--- EXERCISE ---
Which lines of the entries hold the string "they"? Copy each one.

───── RECORDS FOR THIS EXERCISE

(** * mem0-go: the options encoder, the filter normalizer and the request
    dispatch of the Mem0 client, embedded from [types/mem0.go] and the client
    package.

    Go strings are byte strings: they are [string]s, whose characters are the
    256 [ascii] bytes.  Go maps with string keys are [gmap string _]; a nil map
    is [None].  A slice field of a struct is a list, and the nil slice is the
    empty list: the code treats the two alike.  Integers carry no arithmetic
    in this code, so they are [Z].  What the Go standard library decides (URL
    escaping, struct tags, the JSON encoding of a struct) is written out next
    to the code that calls it. *)

From stdpp Require Import gmap strings list fin_maps pretty sorting.
From Stdlib Require Import ZArith Ascii.

Set Warnings "-register-all".

(** ** Values *)

(** A [float64], as far as this code looks at it: [reflect]'s zero test,
    whether [encoding/json] accepts it (it rejects NaN and the infinities) and
    the text [strconv.FormatFloat(f, 'f', -1, 64)] prints. *)
Record float64 := Float64 {
  float_IsZero : bool;
  float_IsFinite : bool;
  FormatFloat : string
}.

(** A [time.Time], as far as this code looks at it: [reflect]'s zero test and
    its [Format(time.RFC3339)] text. *)
Record Time := MkTime {
  time_IsZero : bool;
  time_RFC3339 : string
}.

(** [any]: the values held in a [map[string]any] or a [map[string]interface{}].
    A value stands for its JSON image, so that a Go [int] and the [float64] it
    decodes to after a trip through [encoding/json] are the same [AInt] (the
    trip rounds an integer beyond 2^53; the model keeps it exact).
    [AUnsupported] is a value [json.Marshal] refuses (a channel, a function). *)
Inductive any : Type :=
| ANil
| ABool (b : bool)
| AString (s : string)
| AInt (z : Z)
| AFloat (f : float64)
| ASlice (l : list any)
| AMap (m : gmap string any)
| AUnsupported.

Definition is_nil (a : any) : bool :=
  match a with ANil => true | _ => false end.

(** Whether [json.Marshal] succeeds on a value. *)
Fixpoint supported (a : any) : bool :=
  match a with
  | AUnsupported => false
  | AFloat f => float_IsFinite f
  | ASlice l => forallb supported l
  | AMap m => map_fold (λ _ v acc, supported v && acc) true m
  | _ => true
  end.

(** ** types/mem0.go *)

Definition V1 : string := "v1".
Definition V2 : string := "v2".
Definition DefaultAPIVersion : string := V2.

Definition IsDefault (v : string) : bool :=
  String.eqb v DefaultAPIVersion || String.eqb v "".

Definition SearchWildcard : string := "*".

Record Message := MkMessage { Role : string; Content : string }.

Record CustomCategory := MkCustomCategory {
  CategoryName : string;
  CategoryDescription : string
}.

Module MemoryOptions.
Record t := mk {
  APIVersion : string;
  Version : string;
  UserID : string;
  AgentID : string;
  AppID : string;
  RunID : string;
  Timestamp : Z;
  Metadata : option (gmap string any);
  Filters : option (gmap string any);
  OrgID : string;
  ProjectID : string;
  Infer : bool;
  Page : Z;
  PageSize : Z;
  Includes : string;
  Excludes : string;
  EnableGraph : bool;
  StartDate : string;
  EndDate : string;
  CustomCategories : list CustomCategory;
  CustomInstructions : string;
  Messages : list Message
}.

(** [types.MemoryOptions{}] *)
Definition zero : t :=
  mk "" "" "" "" "" "" 0 None None "" "" false 0 0 "" "" false "" "" [] "" [].
End MemoryOptions.

Module SearchOptions.
Record t := mk {
  MemoryOptions : MemoryOptions.t;
  EnableGraph : bool;
  Threshold : float64;
  TopK : Z;
  OnlyMetadataBasedSearch : bool;
  KeywordSearch : bool;
  Fields : list string;
  Categories : list string;
  Rerank : bool;
  Version : string
}.
End SearchOptions.

Module ProjectOptions.
Record t := mk { Fields : list string }.
End ProjectOptions.

(** ** net/url: query escaping, [Values.Encode], [ParseQuery] *)

Definition in_range (lo hi : N) (c : ascii) : bool :=
  let n := N_of_ascii c in (lo <=? n)%N && (n <=? hi)%N.

(** [shouldEscape(c, encodeQueryComponent)]: everything but the unreserved
    characters is escaped. *)
Definition shouldEscape (c : ascii) : bool :=
  if in_range 97 122 c || in_range 65 90 c || in_range 48 57 c then false
  else if Ascii.eqb c "-" || Ascii.eqb c "_" || Ascii.eqb c "." || Ascii.eqb c "~"
  then false
  else true.

(** ["0123456789ABCDEF"[n]] *)
Definition upperhex (n : N) : ascii :=
  if (n <? 10)%N then ascii_of_N (48 + n) else ascii_of_N (55 + n).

──────────

--- TASK SOLUTION ---
    Go strings are byte strings: they are [string]s, whose characters are the
    in this code, so they are [Z].  What the Go standard library decides (URL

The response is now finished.